Task brief >> Going through the data below, find how many lines include the word "before", and reply with that number alone.

[[ Data listing open ]]

(** X12. A listing succeeds exactly when every defined entry of the
    toolset has a supported schema whose JSON representation resolves, and
    each record of a successful listing carries, as its input schema, the
    JSON representation of its entry's resolved schema. *)
Theorem listMcpToolsFromToolSet_succeeds_iff (toolset : McpToolSet) :
  List.NoDup (Object_keys toolset) ->
  ((exists infos, listMcpToolsFromToolSet toolset = Ok infos)
   <-> Forall (fun entry => resolvable (snd entry)) (definedEntries toolset))
  /\ (forall infos,
        listMcpToolsFromToolSet toolset = Ok infos ->
        Forall2 listedAs (definedEntries toolset) infos).
Proof.
  intros Hnd.
  assert (Hlook : forall key x, In (key, x) toolset -> assoc key toolset = Some x)
    by (intros key x; by apply assoc_In_NoDup).
  assert (Hsound : forall infos,
             listMcpToolsFromToolSet toolset = Ok infos ->
             Forall2 listedAs (definedEntries toolset) infos).
  { intros infos Hrun.
    destruct (listMcpToolsFromToolSet_loop_sound toolset toolset Hlook [] infos Hrun)
      as [infos' [-> Hall]]. exact Hall. }
  split; [| exact Hsound]. split.
  - intros [infos Hrun]. eapply listedAs_all_resolvable. eauto.
  - intros Hres.
    destruct (listMcpToolsFromToolSet_loop_defined toolset toolset Hlook Hres [])
      as [infos [Hrun _]].
    exists infos. exact Hrun.
Qed.

(** X13. A listing stops at the first defined entry it cannot describe
    and raises that entry's error, whatever entries follow: the
    unsupported-schema error, else the error of schema resolution, else
    the error of the JSON representation. *)
Theorem listMcpToolsFromToolSet_first_error (pre post : McpToolSet)
    (toolName : string) (tool : McpToolDefinition) (infos : list McpToolInfo) :
  List.NoDup (Object_keys (pre ++ (toolName, Some tool) :: post)) ->
  listMcpToolsFromToolSet pre = Ok infos ->
  (~ supportedShape (inputSchema tool) ->
   listMcpToolsFromToolSet (pre ++ (toolName, Some tool) :: post)
   = Throw (Error "Tool input schema is not a supported schema."))
  /\ (forall e,
        supportedShape (inputSchema tool) ->
        asSchema (inputSchema tool) = Throw e ->
        listMcpToolsFromToolSet (pre ++ (toolName, Some tool) :: post) = Throw e)
  /\ (forall schema e,
        supportedShape (inputSchema tool) ->
        asSchema (inputSchema tool) = Ok schema ->
        jsonSchema schema = Throw e ->
        listMcpToolsFromToolSet (pre ++ (toolName, Some tool) :: post) = Throw e).
Proof.
  intros Hnd Hpre.
  assert (Hfail : forall e,
             toolInfo toolName tool = Throw e ->
             listMcpToolsFromToolSet (pre ++ (toolName, Some tool) :: post)
             = Throw e).
  { intros e Hinfo. unfold listMcpToolsFromToolSet, Object_keys in *.
    rewrite map_app in *. simpl map in *.
    rewrite listMcpToolsFromToolSet_loop_app.
    rewrite (listMcpToolsFromToolSet_loop_agree
               (pre ++ (toolName, Some tool) :: post) pre)
      by (intros key Hkey; by apply assoc_app_l).
    rewrite Hpre. simpl.
    apply List.NoDup_remove_2 in Hnd.
    rewrite assoc_app_r by (intros Hin; apply Hnd; apply in_or_app; tauto).
    simpl. rewrite String.eqb_refl, Hinfo. reflexivity. }
  split; [| split].
  - intros Hshape. apply Hfail. unfold toolInfo.
    rewrite (ensureFlexibleSchema_unsupported _ Hshape). reflexivity.
  - intros e Hshape Hres. apply Hfail. unfold toolInfo.
    rewrite (ensureFlexibleSchema_supported _ Hshape). simpl.
    rewrite Hres. reflexivity.
  - intros schema e Hshape Hres Hjson. apply Hfail. unfold toolInfo.
    rewrite (ensureFlexibleSchema_supported _ Hshape). simpl.
    rewrite Hres. simpl. rewrite Hjson. reflexivity.
Qed.
(** C10 (as amended).  [update_content] is idempotent on every content in
    which a start marker, if there is one, is followed by an end marker,
    for every sync sha and PR number that contain neither a backslash nor
    the end marker: the first run succeeds, and a second run on its
    result returns that result unchanged. *)
Theorem update_content_idempotent (content sync_sha pr_number : string) :
  contains (String backslash EmptyString) sync_sha = false ->
  contains (String backslash EmptyString) pr_number = false ->
  contains END_MARKER sync_sha = false ->
  contains END_MARKER pr_number = false ->
  (search content = None -> contains START_MARKER content = false) ->
  exists updated,
    update_content py content sync_sha pr_number = Return updated
    /\ update_content py updated sync_sha pr_number = Return updated.
Proof.
  intros Hbs_sha Hbs_pr Hend_sha Hend_pr Hpaired.
  pose proof (fun rest =>
                block_matches_itself sync_sha pr_number rest Hend_sha Hend_pr)
    as Hself.
  pose proof (fun m =>
                expand_template_plain (build_auto_block sync_sha pr_number) m
                  (block_has_no_backslash _ _ Hbs_sha Hbs_pr)) as Hplain.
  assert (Hstart : exists b,
             build_auto_block sync_sha pr_number = START_MARKER ++ b)
    by (eexists; reflexivity).
  unfold update_content.
  destruct (search content) as [[[before m] rest]|] eqn:E.
  - rewrite Hplain. eexists. split; [reflexivity|].
    rewrite (search_after_replace _ Hself Hstart _ _ _ _ E), Hplain.
    reflexivity.
  - specialize (Hpaired eq_refl). eexists. split; [reflexivity|].
    destruct (title_index (splitlines content)) as [idx|] eqn:Et.
    + destruct (insert_after_title content
                  (build_auto_block sync_sha pr_number))
        as [before [rest [Hcut Hins]]]; [congruence|].
      rewrite Hins. rewrite Hcut in Hpaired.
      apply contains_prefix in Hpaired.
      rewrite (search_after_insert _ _ (nl ++ rest) Hself Hpaired), Hplain.
      now rewrite !append_assoc.
    + unfold insert_block_after_title. rewrite Et.
      destruct (String.eqb content EmptyString).
      * rewrite <- (append_nil_r (build_auto_block sync_sha pr_number))
          at 1.
        rewrite search_eq, Hself, Hplain. cbn [append].
        now rewrite append_nil_r.
      * rewrite search_eq, Hself, Hplain. reflexivity.
Qed.
(** A client that knows run 21 with proposal X-10032, and one whose
    requests fail. *)
Definition questionnaire : QsLoad.client :=
  QsLoad.Client
    (fun run =>
       if decide (run = "run21")
       then Returned [("X-10031", "other"); ("X-10032", "ours")]
       else Raised (PyExc (UserDefined "HTTPError" OSError) "404"))
    (fun run key =>
       if decide (key = "X-10032") then Returned details
       else Raised (PyExc KeyError key)).

Definition terminal : QsLoad.console := QsLoad.Console [] [].

End MoreExamples.

(** ** Facts about the runtime fragment *)

Module PythonFacts.
Import Python.

Section Dict.
Context {V : Type}.
Implicit Types (d : pydict V) (k : string) (v : V).

Lemma dict_get_setitem_eq d k v : dict_get (dict_setitem d k v) k = Some v.
Proof.
  induction d as [|[k' v'] d IH]; simpl.
  - by rewrite decide_True.
  - destruct (decide (k' = k)) as [->|Hne]; simpl.
    + by rewrite decide_True.
    + by rewrite decide_False.
Qed.

Lemma dict_get_setitem_ne d k k' v :
  k ≠ k' → dict_get (dict_setitem d k v) k' = dict_get d k'.
Proof.
  intros Hne. induction d as [|[k0 v0] d IH]; simpl.
  - by rewrite decide_False.
  - destruct (decide (k0 = k)) as [->|Hne0]; simpl.
    + by rewrite !decide_False.
    + destruct (decide (k0 = k')); auto.
Qed.

Lemma dict_get_None d k : dict_get d k = None ↔ k ∉ dict_keys d.
Proof.
  unfold dict_keys. induction d as [|[k0 v0] d IH]; simpl.
  - split; [intros _; apply not_elem_of_nil | done].
  - rewrite not_elem_of_cons. destruct (decide (k0 = k)) as [->|Hne].
    + split; [done | intros [? _]; done].
    + rewrite IH. split; [intros ?; split; [congruence | done] | by intros [_ ?]].
Qed.

(** Storing under a new key appends. *)
Lemma dict_setitem_new d k v :
  k ∉ dict_keys d → dict_setitem d k v = d ++ [(k, v)].
Proof.
  unfold dict_keys. induction d as [|[k0 v0] d IH]; simpl; [done|].
  rewrite not_elem_of_cons. intros [Hne Hnin].
  rewrite decide_False by done. by rewrite IH.
Qed.

(** Storing never changes the keys that are there, nor their order. *)
Lemma dict_keys_setitem d k v :
  dict_keys (dict_setitem d k v) =
    if bool_decide (k ∈ dict_keys d) then dict_keys d
    else dict_keys d ++ [k].
Proof.
  unfold dict_keys. induction d as [|[k0 v0] d IH]; [done|].
  cbn [dict_setitem]. destruct (decide (k0 = k)) as [->|Hne].
  - rewrite bool_decide_true; [done | apply list_elem_of_here].
  - rewrite fmap_cons, IH. cbn [fst fmap list_fmap].
    destruct (bool_decide (k ∈ d.*1)) eqn:Hin.
    + apply bool_decide_eq_true in Hin.
      rewrite bool_decide_true; [done | by apply list_elem_of_further].
    + apply bool_decide_eq_false in Hin.
      rewrite bool_decide_false; [done|].
      rewrite not_elem_of_cons. split; [congruence | done].
Qed.

Lemma dict_setitem_NoDup d k v :
  NoDup (dict_keys d) → NoDup (dict_keys (dict_setitem d k v)).
Proof.
  intros Hnd. rewrite dict_keys_setitem. case_bool_decide as Hin; [done|].
  apply NoDup_app. split_and!; [done | | apply NoDup_singleton].
  intros x Hx ->%list_elem_of_singleton. done.
Qed.

Lemma dict_update_cons d k v kw :
  dict_update d ((k, v) :: kw) = dict_update (dict_setitem d k v) kw.
Proof. done. Qed.

Lemma dict_update_NoDup d kw :
  NoDup (dict_keys d) → NoDup (dict_keys (dict_update d kw)).
Proof.
  revert d. induction kw as [|[k v] kw IH]; intros d Hnd; [done|].
  rewrite dict_update_cons. apply IH. by apply dict_setitem_NoDup.
Qed.

(** Updating with distinct new keys appends them in order. *)
Lemma dict_update_new d kw :
  NoDup kw.*1 → (∀ k, k ∈ kw.*1 → k ∉ dict_keys d) →
  dict_update d kw = d ++ kw.
Proof.
  revert d. induction kw as [|[k v] kw IH]; intros d Hnd Hnew.
  - by rewrite app_nil_r.
  - rewrite dict_update_cons. simpl in Hnd. apply NoDup_cons in Hnd as [Hk Hnd].
    rewrite dict_setitem_new by (apply Hnew; apply list_elem_of_here).
    rewrite IH; [by rewrite <-app_assoc | done |].
    intros k' Hk'. unfold dict_keys. rewrite fmap_app. simpl.
    rewrite not_elem_of_app. split.
    + apply Hnew. by apply list_elem_of_further.
    + intros ->%list_elem_of_singleton. done.
Qed.
End Dict.

Lemma bind_Returned {A B} (a : A) (k : A → outcome B) :
  (Returned a ≫= k) = k a.
Proof. reflexivity. Qed.

End PythonFacts.

(** ** Facts about [load] *)

Module LoadConfFacts.
Import Python LoadConf PythonFacts.

Section Load.
Context {Info Objs : Type}.
Implicit Types (importlib : module_attrs Info Objs) (imp : importer Info Objs)
  (conf : pydict Info) (st : load_state Objs).

Lemma resolve_stdlib (import_module : importer Info Objs) header :
  resolve (stdlib_importlib import_module) header =
    Raised (PyExc AttributeError
              "module 'importlib' has no attribute 'import_header'").
Proof. reflexivity. Qed.

Lemma resolve_import_header importlib imp header :
  importlib "import_header" = Some imp →
  resolve importlib header = imp (plugin_name header).
Proof. intros H. unfold resolve, getattr_module. by rewrite H. Qed.

(** An [ImportError] from the importing function: one record naming the
    header, nothing stored, and the loop goes on. *)
Lemma load_header_import_error importlib imp header info st e :
  importlib "import_header" = Some imp →
  imp (plugin_name header) = Raised e →
  handled_by ImportError e = true →
  load_header importlib (header, info) st =
    (LoadState
       (log st ++ [LogRecord ERROR (import_error_message header) e])
       (all_objs st), None).
Proof.
  intros Himp He Hh. unfold load_header.
  rewrite (resolve_import_header _ _ _ Himp), He, Hh. done.
Qed.

Lemma load_header_build_error importlib imp header info st loader e :
  importlib "import_header" = Some imp →
  imp (plugin_name header) = Returned loader →
  invoke loader info = Raised e →
  handled_by Exception e = true →
  load_header importlib (header, info) st =
    (LoadState
       (log st ++ [LogRecord ERROR (build_error_message header) e])
       (all_objs st), None).
Proof.
  intros Himp Hl He Hh. unfold load_header.
  rewrite (resolve_import_header _ _ _ Himp), Hl, He, Hh. done.
Qed.

Lemma load_header_success importlib imp header info st loader objs :
  importlib "import_header" = Some imp →
  imp (plugin_name header) = Returned loader →
  invoke loader info = Returned objs →
  load_header importlib (header, info) st =
    (LoadState (log st) (dict_setitem (all_objs st) header objs), None).
Proof.
  intros Himp Hl Ho. unfold load_header.
  rewrite (resolve_import_header _ _ _ Himp), Hl, Ho. done.
Qed.

Lemma load_loop_app importlib items1 items2 st :
  load_loop importlib (items1 ++ items2) st =
    match load_loop importlib items1 st with
    | (st1, None) => load_loop importlib items2 st1
    | (st1, Some e) => (st1, Some e)
    end.
Proof.
  revert st. induction items1 as [|item items1 IH]; intros st; [done|].
  simpl. destruct (load_header importlib item st) as [st' [e|]]; auto.
Qed.

(** With every header recoverable the loop runs to its end and
    [all_objs] has been updated with the headers that went through. *)
Lemma load_loop_recoverable importlib imp conf st :
  importlib "import_header" = Some imp →
  Forall (fun item => recoverable imp item = true) conf →
  ∃ st', load_loop importlib conf st = (st', None)
       ∧ all_objs st' = dict_update (all_objs st) (built imp conf).
Proof.
  intros Himp Hrec. revert st.
  induction Hrec as [|[header info] conf Hitem _ IH]; intros st.
  - by exists st.
  - cbn [load_loop]. unfold recoverable in Hitem. cbn [fst snd] in Hitem.
    unfold built. cbn [omap list_omap]. fold (built imp conf).
    unfold header_result. cbn [fst snd mbind outcome_bind obind].
    destruct (imp (plugin_name header)) as [loader|e] eqn:Hl.
    + destruct (invoke loader info) as [objs|e] eqn:Ho.
      * rewrite (load_header_success _ _ _ _ _ _ _ Himp Hl Ho).
        destruct (IH (LoadState (log st)
                        (dict_setitem (all_objs st) header objs)))
          as (st' & -> & Hobjs).
        exists st'. rewrite Hobjs. simpl. by rewrite Ho.
      * rewrite (load_header_build_error _ _ _ _ _ _ _ Himp Hl Ho Hitem).
        destruct (IH (LoadState
                        (log st ++
                           [LogRecord ERROR (build_error_message header) e])
                        (all_objs st)))
          as (st' & -> & Hobjs).
        exists st'. rewrite Hobjs. simpl. by rewrite Ho.
    + rewrite (load_header_import_error _ _ _ _ _ _ Himp Hl Hitem).
      destruct (IH (LoadState
                      (log st ++
                         [LogRecord ERROR (import_error_message header) e])
                      (all_objs st)))
        as (st' & -> & Hobjs).
      exists st'. by rewrite Hobjs.
Qed.

Lemma built_keys_sublist imp conf : sublist (built imp conf).*1 conf.*1.
Proof.
  unfold built. induction conf as [|[header info] conf IH]; simpl; [done|].
  destruct (header_result imp (header, info)); simpl.
  - by apply sublist_skip.
  - by apply sublist_cons.
Qed.

Lemma built_lookup imp conf item :
  NoDup conf.*1 → item ∈ conf →
  dict_get (built imp conf) item.1 =
    match header_result imp item with
    | Returned objs => Some objs
    | Raised _ => None
    end.
Proof.
  intros Hnd Hin. induction conf as [|[header info] conf IH]; [by inversion Hin|].
  simpl in Hnd. apply NoDup_cons in Hnd as [Hfresh Hnd].
  apply elem_of_cons in Hin as [->|Hin]; unfold built; simpl.
  - destruct (header_result imp (header, info)) eqn:Hr; simpl.
    + by rewrite decide_True.
    + apply dict_get_None. intros Hk. apply Hfresh.
      eapply elem_of_sublist; [exact Hk | apply built_keys_sublist].
  - assert (header ≠ item.1) as Hne.
    { intros ->. apply Hfresh. by apply list_elem_of_fmap_2. }
    destruct (header_result imp (header, info)); simpl.
    + rewrite decide_False by done. by apply IH.
    + by apply IH.
Qed.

[[ Data listing closed ]]

Your response >> 2